A new study has revealed how rogue rings of DNA, known as extrachromosomal DNA (ecDNA), play a critical role in the earliest stages of glioblastoma, the most aggressive adult brain cancer. The research, published in Cancer Discovery, shows that these DNA circles carrying cancer-promoting genes can appear before a tumor has fully formed, shaping how glioblastoma evolves and why it is so resistant to treatment.
Glioblastoma has long been one of the most challenging cancers to treat, with a median survival of only 14 months and little progress over the past decades. Understanding how ecDNA fuels tumor growth may open up new paths for earlier detection and intervention.
Early and potent drivers
Unlike chromosomal DNA, ecDNA floats freely within a cell’s nucleus. It can carry powerful oncogenes, replicate quickly, and be passed on unevenly when cells divide. This randomness generates striking tumor heterogeneity, one of the key reasons glioblastoma adapts and resists therapy.
In the new study, researchers analyzed samples from 94 treatment-naive glioblastomas. They discovered that oncogene amplification almost always occurred on ecDNA. EGFR ecDNA in particular emerged before clonal tumor expansion, conferring strong fitness advantages and driving tumor growth.
The team also showed that both wild-type and variant EGFR ecDNA often coexist in tumors. Variants such as EGFRvIII consistently arose from pre-existing wild-type EGFR ecDNA, occurring early and reaching high levels.
Archaeology of a tumor
To untangle how ecDNA evolves across time and tumor space, the team developed a new modeling approach called SPECIES (spatial–temporal computational model of ecDNA-positive tumors). By integrating genomic data, DNA FISH imaging, and transcriptional measurements with simulations, SPECIES allowed the researchers to reconstruct ecDNA’s evolutionary trajectories.
The approach revealed two groups of EGFR tumors—those with premalignant accumulation of ecDNA, likely contributing to tumor initiation, and those with few ecDNAs early in development. “The emergence of high-level EGFR amplification facilitates subsequent oncogenic mutations to arise on ecDNA, such as EGFRvIII, as well as point mutations such as EGFR p.A289V,” the paper explained.
These insights extend earlier work linking EGFR amplification to glioblastoma initiation but add new detail by accounting for ecDNA dynamics.
Distinct paths for different oncogenes
The study also showed that not all ecDNA follows the same evolutionary playbook.
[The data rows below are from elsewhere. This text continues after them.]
(* ===== verification/StdMap.v ===== *)
(** * std::map, std::set and std::multimap as sorted association lists

    The ordered containers of the standard library, as far as the modelled
    code uses them: a container is the list of its entries in iteration
    order.  [KeyOrder] is the comparison [std::less] of the key type. *)
From S2P Require Import Prelude.

Class KeyOrder (K : Type) := {
  klt : K → K → bool;
  klt_irrefl k : klt k k = false;
  klt_trans k1 k2 k3 : klt k1 k2 = true → klt k2 k3 = true → klt k1 k3 = true;
  klt_total k1 k2 : klt k1 k2 = false → klt k2 k1 = false → k1 = k2;
}.

#[export] Instance Z_key_order : KeyOrder Z.
Proof. refine {| klt := Z.ltb |}; intros; lia. Defined.

(** [std::string] compares its bytes as unsigned numbers, left to right. *)
Fixpoint bytes_lt (s t : list Z) : bool :=
  match s, t with
  | _, [] => false
  | [], _ :: _ => true
  | a :: s, b :: t => if a <? b then true else if b <? a then false else bytes_lt s t
  end.

Lemma bytes_lt_trans s1 s2 s3 :
  bytes_lt s1 s2 = true → bytes_lt s2 s3 = true → bytes_lt s1 s3 = true.
Proof.
  revert s2 s3. induction s1 as [|a s1 IH]; intros [|b s2] [|c s3]; simpl; try done.
  repeat case_match; try done; try lia. apply IH.
Qed.

Lemma bytes_lt_total s1 s2 : bytes_lt s1 s2 = false → bytes_lt s2 s1 = false → s1 = s2.
Proof.
  revert s2. induction s1 as [|a s1 IH]; intros [|b s2]; simpl; try done.
  repeat case_match; try done; try lia. intros. f_equal; [lia|auto].
Qed.

#[export] Instance bytes_key_order : KeyOrder (list Z).
Proof.
  refine {| klt := bytes_lt |}.
  - induction k as [|a k IH]; simpl; [done|]. by rewrite Z.ltb_irrefl.
  - apply bytes_lt_trans.
  - apply bytes_lt_total.
Defined.

#[export] Instance key_eq_dec `{KeyOrder K} : EqDecision K.
Proof.
  intros k1 k2. destruct (klt k1 k2) eqn:E1.
  - right. intros ->. rewrite klt_irrefl in E1. done.
  - destruct (klt k2 k1) eqn:E2.
    + right. intros ->. rewrite klt_irrefl in E2. done.
    + left. by apply klt_total.
Defined.

Module StdMap.
Section map.
Context {K V : Type} `{KeyOrder K}.
Implicit Types m : list (K * V).

Fixpoint find (k : K) m : option V :=
  match m with
  | [] => None
  | (k', v) :: m => if klt k' k then find k m else if klt k k' then None else Some v
  end.

(** [m.insert(pair)]: an existing entry stays. *)
Fixpoint insert (k : K) (v : V) m : list (K * V) :=
  match m with
  | [] => [(k, v)]
  | (k', v') :: m' =>
      if klt k' k then (k', v') :: insert k v m' else if klt k k' then (k, v) :: m else m
  end.

(** [m[k] = v] *)
Fixpoint assign (k : K) (v : V) m : list (K * V) :=
  match m with
  | [] => [(k, v)]
  | (k', v') :: m' =>
      if klt k' k then (k', v') :: assign k v m'
      else if klt k k' then (k, v) :: m else (k, v) :: m'
  end.

Fixpoint erase (k : K) m : list (K * V) :=
  match m with
  | [] => []
  | (k', v') :: m' =>
      if klt k' k then (k', v') :: erase k m' else if klt k k' then m else m'
  end.

(** [multimap::insert]: after the entries with an equal key. *)
Fixpoint multi_insert (k : K) (v : V) m : list (K * V) :=
  match m with
  | [] => [(k, v)]
  | (k', v') :: m' => if klt k k' then (k, v) :: m else (k', v') :: multi_insert k v m'
  end.

(** The keys increase strictly ([std::map]) along the list. *)
Inductive sorted : list (K * V) → Prop :=
| sorted_nil : sorted []
| sorted_cons k v m :
    Forall (λ e, klt k e.1 = true) m → sorted m → sorted ((k, v) :: m).

(** The keys never decrease ([std::multimap]). *)
Inductive multi_sorted : list (K * V) → Prop :=
| multi_sorted_nil : multi_sorted []
| multi_sorted_cons k v m :
    Forall (λ e, klt e.1 k = false) m → multi_sorted m → multi_sorted ((k, v) :: m).

Lemma klt_asym k1 k2 : klt k1 k2 = true → klt k2 k1 = false.
Proof.
  intros H1. destruct (klt k2 k1) eqn:H2; [|done].
  pose proof (klt_trans _ _ _ H1 H2) as H3. by rewrite klt_irrefl in H3.
Qed.

Lemma insert_last k v m :
  Forall (λ e, klt e.1 k = true) m → insert k v m = m ++ [(k, v)].
Proof. induction 1 as [|[k' v'] m Hk _ IH]; simpl in *; [done|]. by rewrite Hk, IH. Qed.

Lemma sorted_snoc_inv m k v :
  sorted (m ++ [(k, v)]) → sorted m ∧ Forall (λ e, klt e.1 k = true) m.
Proof.
  induction m as [|[k' v'] m IH]; simpl; inversion 1 as [|??? Hf Hs]; subst.
  - split; constructor.
  - apply IH in Hs as [Hs Hl]. apply Forall_app in Hf as [Hf Hf']. apply Forall_cons in Hf' as [Hf' _].
    simpl in *. split; [by constructor|]. constructor; done.
Qed.

(** Inserting the entries of a map in iteration order rebuilds the map. *)
Lemma foldl_insert_sorted m :
  sorted m → foldl (λ acc e, insert e.1 e.2 acc) [] m = m.
Proof.
  induction m as [|[k v] m IH] using rev_ind; intros Hs; [done|].
  apply sorted_snoc_inv in Hs as [Hs Hl].
  rewrite foldl_app, IH by done. simpl. by apply insert_last.
Qed.

Lemma insert_forall (P : K → Prop) k v m :
  P k → Forall (λ e, P e.1) m → Forall (λ e, P e.1) (insert k v m).
Proof.
  intros Hk. induction 1 as [|[k' v'] m Hm Hf IH]; simpl; [by constructor|].
  repeat case_match; repeat constructor; done.
Qed.

Lemma assign_forall (P : K → Prop) k v m :
  P k → Forall (λ e, P e.1) m → Forall (λ e, P e.1) (assign k v m).
Proof.
  intros Hk. induction 1 as [|[k' v'] m Hm Hf IH]; simpl; [by constructor|].
  repeat case_match; repeat constructor; done.
Qed.

Lemma forall_klt_trans k k' m :
  klt k k' = true → Forall (λ e, klt k' e.1 = true) m → Forall (λ e, klt k e.1 = true) m.
Proof. intros Hk Hf. eapply Forall_impl; [exact Hf|]. intros [k1 v1]. by apply klt_trans. Qed.

Lemma insert_sorted k v m : sorted m → sorted (insert k v m).
Proof.
  induction 1 as [|k' v' m Hf Hs IH]; simpl; [repeat constructor|].
  destruct (klt k' k) eqn:E1; [|destruct (klt k k') eqn:E2].
  - constructor; [|done]. by apply (insert_forall (λ x, klt k' x = true)).
  - constructor; [|by constructor]. constructor; [done|]. by eapply forall_klt_trans.
  - by constructor.
Qed.

Lemma assign_sorted k v m : sorted m → sorted (assign k v m).
Proof.
  induction 1 as [|k' v' m Hf Hs IH]; simpl; [repeat constructor|].
  destruct (klt k' k) eqn:E1; [|destruct (klt k k') eqn:E2].
  - constructor; [|done]. by apply (assign_forall (λ x, klt k' x = true)).
  - constructor; [|by constructor]. constructor; [done|]. by eapply forall_klt_trans.
  - rewrite (klt_total k' k) in Hf by done. by constructor.
Qed.

Lemma erase_incl k m e : e ∈ erase k m → e ∈ m.
Proof.
  induction m as [|[k' v'] m IH]; simpl; [done|].
  repeat case_match; rewrite ?elem_of_cons; naive_solver.
Qed.

Lemma erase_sorted k m : sorted m → sorted (erase k m).
Proof.
  induction 1 as [|k' v' m Hf Hs IH]; simpl; [constructor|].
  repeat case_match; [|by constructor|done]. constructor; [|done].
  rewrite Forall_forall in *. intros e He. by apply Hf, (erase_incl k).
Qed.

Lemma find_below k m : Forall (λ e, klt k e.1 = true) m → find k m = None.
Proof.
  destruct 1 as [|[k' v'] m Hk]; simpl in *; [done|].
  by rewrite (klt_asym k k'), Hk.
Qed.

Lemma find_assign k v j m :
  sorted m → find j (assign k v m) = if decide (j = k) then Some v else find j m.
Proof.
  induction 1 as [|k' v' m Hf Hs IH]; simpl.
  - destruct (klt k j) eqn:E1; [|destruct (klt j k) eqn:E2].
    + rewrite decide_False; [done|]. intros ->. by rewrite klt_irrefl in E1.
    + rewrite decide_False; [done|]. intros ->. by rewrite klt_irrefl in E2.
    + rewrite decide_True; [done|]. by apply klt_total.
  - destruct (klt k' k) eqn:E1; [|destruct (klt k k') eqn:E2]; simpl.
    + destruct (klt k' j) eqn:E3; [done|].
      rewrite decide_False; [done|]. intros ->. congruence.
    + destruct (klt k j) eqn:E3; [|destruct (klt j k) eqn:E4].
      * rewrite decide_False; [done|]. intros ->. by rewrite klt_irrefl in E3.
      * rewrite decide_False by (intros ->; by rewrite klt_irrefl in E4).
        assert (klt j k' = true) as E5 by (by eapply klt_trans).
        by rewrite (klt_asym _ _ E5), E5.
      * rewrite decide_True; [done|]. by apply klt_total.
    + assert (k' = k) as -> by by apply klt_total.
      destruct (klt k j) eqn:E3; [|destruct (klt j k) eqn:E4].
      * rewrite decide_False; [done|]. intros ->. by rewrite klt_irrefl in E3.
      * rewrite decide_False; [done|]. intros ->. by rewrite klt_irrefl in E4.
      * rewrite decide_True; [done|]. by apply klt_total.
Qed.

Lemma find_erase k j m :
  sorted m → find j (erase k m) = if decide (j = k) then None else find j m.
Proof.
  induction 1 as [|k' v' m Hf Hs IH]; simpl; [by case_decide|].
  destruct (klt k' k) eqn:E1; [|destruct (klt k k') eqn:E2]; simpl.
  - destruct (klt k' j) eqn:E3; [done|].
    rewrite decide_False; [done|]. intros ->. congruence.
  - case_decide as Hd; [subst|done]. by rewrite E1, E2.
  - assert (k' = k) as -> by by apply klt_total.
    case_decide as Hd; [subst; by apply find_below|].
    destruct (klt k j) eqn:E3; [done|]. destruct (klt j k) eqn:E4.
    + apply find_below. by eapply forall_klt_trans.
    + destruct Hd. by apply klt_total.
Qed.

Lemma multi_insert_perm k v m : multi_insert k v m ≡ₚ (k, v) :: m.
Proof.
  induction m as [|[k' v'] m IH]; simpl; [done|]. case_match; [done|].
  rewrite IH. apply Permutation_swap.
Qed.

Lemma multi_insert_sorted k v m : multi_sorted m → multi_sorted (multi_insert k v m).
Proof.
  induction 1 as [|k' v' m Hf Hs IH]; simpl; [repeat constructor|].
  destruct (klt k k') eqn:E.
  - constructor; [|by constructor]. constructor; [by apply klt_asym|].
    eapply Forall_impl; [exact Hf|]. intros [k1 v1] H1. simpl in *.
    destruct (klt k1 k) eqn:E1; [|done].
    by rewrite (klt_trans _ _ _ E1 E) in H1.
  - constructor; [|done]. rewrite (multi_insert_perm k v m). by constructor.
Qed.

End map.
End StdMap.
Tumors with ecDNA carrying PDGFRA—the gene encoding platelet-derived growth factor receptor alpha, a tyrosine kinase receptor involved in cell growth and development—often co-amplified other oncogenes on the same ring and displayed different growth patterns compared to EGFR-driven tumors.
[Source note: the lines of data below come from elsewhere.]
(** *** Searching *)

(** [std::search] for the two bytes of [kCRLF], [memchr] for a newline *)
Fixpoint search_crlf (l : list Z) : option Z :=
  match l with
  | [] => None
  | c :: l' =>
      match l' with
      | d :: _ => if (c =? 13) && (d =? 10) then Some 0 else Z.succ <$> search_crlf l'
      | [] => None
      end
  end.

Fixpoint memchr (c : Z) (l : list Z) : option Z :=
  match l with
  | [] => None
  | d :: l => if d =? c then Some 0 else Z.succ <$> memchr c l
  end.

Definition findCRLF_from (start : Z) : io (option Z) :=
  b <- get_state ;;
  cpp_assert (peek b <=? start) ;;;
  cpp_assert (start <=? beginWrite b) ;;;
  bs <- load_at start (beginWrite b - start) ;;
  act_ret (Z.add start <$> search_crlf bs).

Definition findCRLF : io (option Z) :=
  b <- get_state ;;
  bs <- load_at (peek b) (beginWrite b - peek b) ;;
  act_ret (Z.add (peek b) <$> search_crlf bs).

Definition findEOL : io (option Z) :=
  b <- get_state ;;
  bs <- load_at (peek b) (readableBytes b) ;;
  act_ret (Z.add (peek b) <$> memchr 10 bs).

Definition findEOL_from (start : Z) : io (option Z) :=
  b <- get_state ;;
  cpp_assert (peek b <=? start) ;;;
  cpp_assert (start <=? beginWrite b) ;;;
  bs <- load_at start (beginWrite b - start) ;;
  act_ret (Z.add start <$> memchr 10 bs).

(** *** Retrieving *)

Definition retrieveAll : io () := set_indices kCheapPrepend kCheapPrepend.

Definition retrieve (len : Z) : io () :=
  b <- get_state ;;
  cpp_assert (len <=? readableBytes b) ;;;
  if len <? readableBytes b
  then set_indices (u64 (readerIndex_ b + len)) (writerIndex_ b)
  else retrieveAll.

Definition retrieveUntil (end_ : Z) : io () :=
  b <- get_state ;;
  cpp_assert (peek b <=? end_) ;;;
  cpp_assert (end_ <=? beginWrite b) ;;;
  retrieve (end_ - peek b).

Definition retrieveAsString (len : Z) : io (list Z) :=
  b <- get_state ;;
  cpp_assert (len <=? readableBytes b) ;;;
  result <- load_at (peek b) len ;;
  retrieve len ;;;
  act_ret result.

Definition retrieveAllAsString : io (list Z) :=
  b <- get_state ;;
  retrieveAsString (readableBytes b).

(** [static_cast<int>( readableBytes() )] is the length. *)
Definition toStringPiece : io (list Z) :=
  b <- get_state ;;
  load_at (peek b) (i32 (readableBytes b)).

(** *** Writing *)

Definition vector_resize (n : Z) (v : list Z) : list Z :=
  ztake n v ++ replicate (Z.to_nat (n - zlen v)) 0.

Definition makeSpace (len : Z) : io () :=
  b <- get_state ;;
  if u64 (writableBytes b + prependableBytes b) <? u64 (len + kCheapPrepend)
  then put_state {| buffer_ := vector_resize (u64 (writerIndex_ b + len)) (buffer_ b);
                    readerIndex_ := readerIndex_ b; writerIndex_ := writerIndex_ b |}
  else
    cpp_assert (kCheapPrepend <? readerIndex_ b) ;;;
    (bs <- load_at (readerIndex_ b) (writerIndex_ b - readerIndex_ b) ;;
     store_at kCheapPrepend bs ;;;
     set_indices kCheapPrepend (u64 (kCheapPrepend + readableBytes b)) ;;;
     b' <- get_state ;;
     cpp_assert (readableBytes b =? readableBytes b')).

Definition ensureWritableBytes (len : Z) : io () :=
  b <- get_state ;;
  (when writableBytes b <? len do makeSpace len) ;;;
  b <- get_state ;;
  cpp_assert (len <=? writableBytes b).

Definition hasWritten (len : Z) : io () :=
  b <- get_state ;;
  cpp_assert (len <=? writableBytes b) ;;;
  set_indices (readerIndex_ b) (u64 (writerIndex_ b + len)).

Definition unwrite (len : Z) : io () :=
  b <- get_state ;;
  cpp_assert (len <=? readableBytes b) ;;;
  set_indices (readerIndex_ b) (u64 (writerIndex_ b - len)).

Definition append (bs : list Z) : io () :=
  ensureWritableBytes (zlen bs) ;;;
  b <- get_state ;;
  store_at (beginWrite b) bs ;;;
  hasWritten (zlen bs).

Definition prepend (bs : list Z) : io () :=
  b <- get_state ;;
  cpp_assert (zlen bs <=? prependableBytes b) ;;;
  set_indices (u64 (readerIndex_ b - zlen bs)) (writerIndex_ b) ;;;
  store_at (readerIndex_ b - zlen bs) bs.

(** The buffer is swapped with a new one that holds the same bytes. *)
Definition shrink (reserve : Z) : io () :=
  b <- get_state ;;
  piece <- toStringPiece ;;
  put_state (construct kInitialSize) ;;;
  ensureWritableBytes (u64 (readableBytes b + reserve)) ;;;
  append piece.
This finding suggests that the oncogenic cargo of ecDNA dictates not only how a tumor grows but also how it may respond to therapies.
A window of opportunity
Perhaps most striking is the observation that ecDNA can accumulate before clonal tumor growth, offering a theoretical opportunity for early detection and intervention. “The observation that amplification of wild-type EGFR on ecDNA, followed by mutational processes that give rise to more potent EGFR variants such as EGFRvIII, suggests that there may be a period between initial ecDNA formation and the development of more potent gain-of-function mutagenesis that could be amenable to therapeutic intervention and early cancer detection,” the study concluded.
Liquid biopsies capable of detecting ecDNA in blood or cerebrospinal fluid are under active investigation, though researchers caution that such approaches remain experimental. “Such screenings are highly theoretical currently, however, as we neither know the duration of such a precancerous state, nor would we know whom to screen and when, highlighting the need for further investigation.”
Implications for treatment
Glioblastoma has resisted targeted therapies for decades. Drugs directed against EGFR have largely failed in clinical trials, partly because of intratumor heterogeneity. The study highlights how ecDNA contributes to this problem. “Intratumor heterogeneity of EGFRvIII contributes to the failure of EGFR-targeted therapies, although chimeric antigen receptor T cells targeting both EGFRvIII and EGFRwt have recently shown promise,” the authors wrote.
These findings suggest that incorporating ecDNA profiling into clinical trials could improve how patients are stratified and how therapies are designed.
By mapping ecDNA’s spatiotemporal evolution, the study reframes glioblastoma as a disease where rogue DNA circles act as early and powerful drivers. The researchers emphasized that further studies in larger patient cohorts will be needed to validate these findings and test whether targeting ecDNA dynamics can improve outcomes.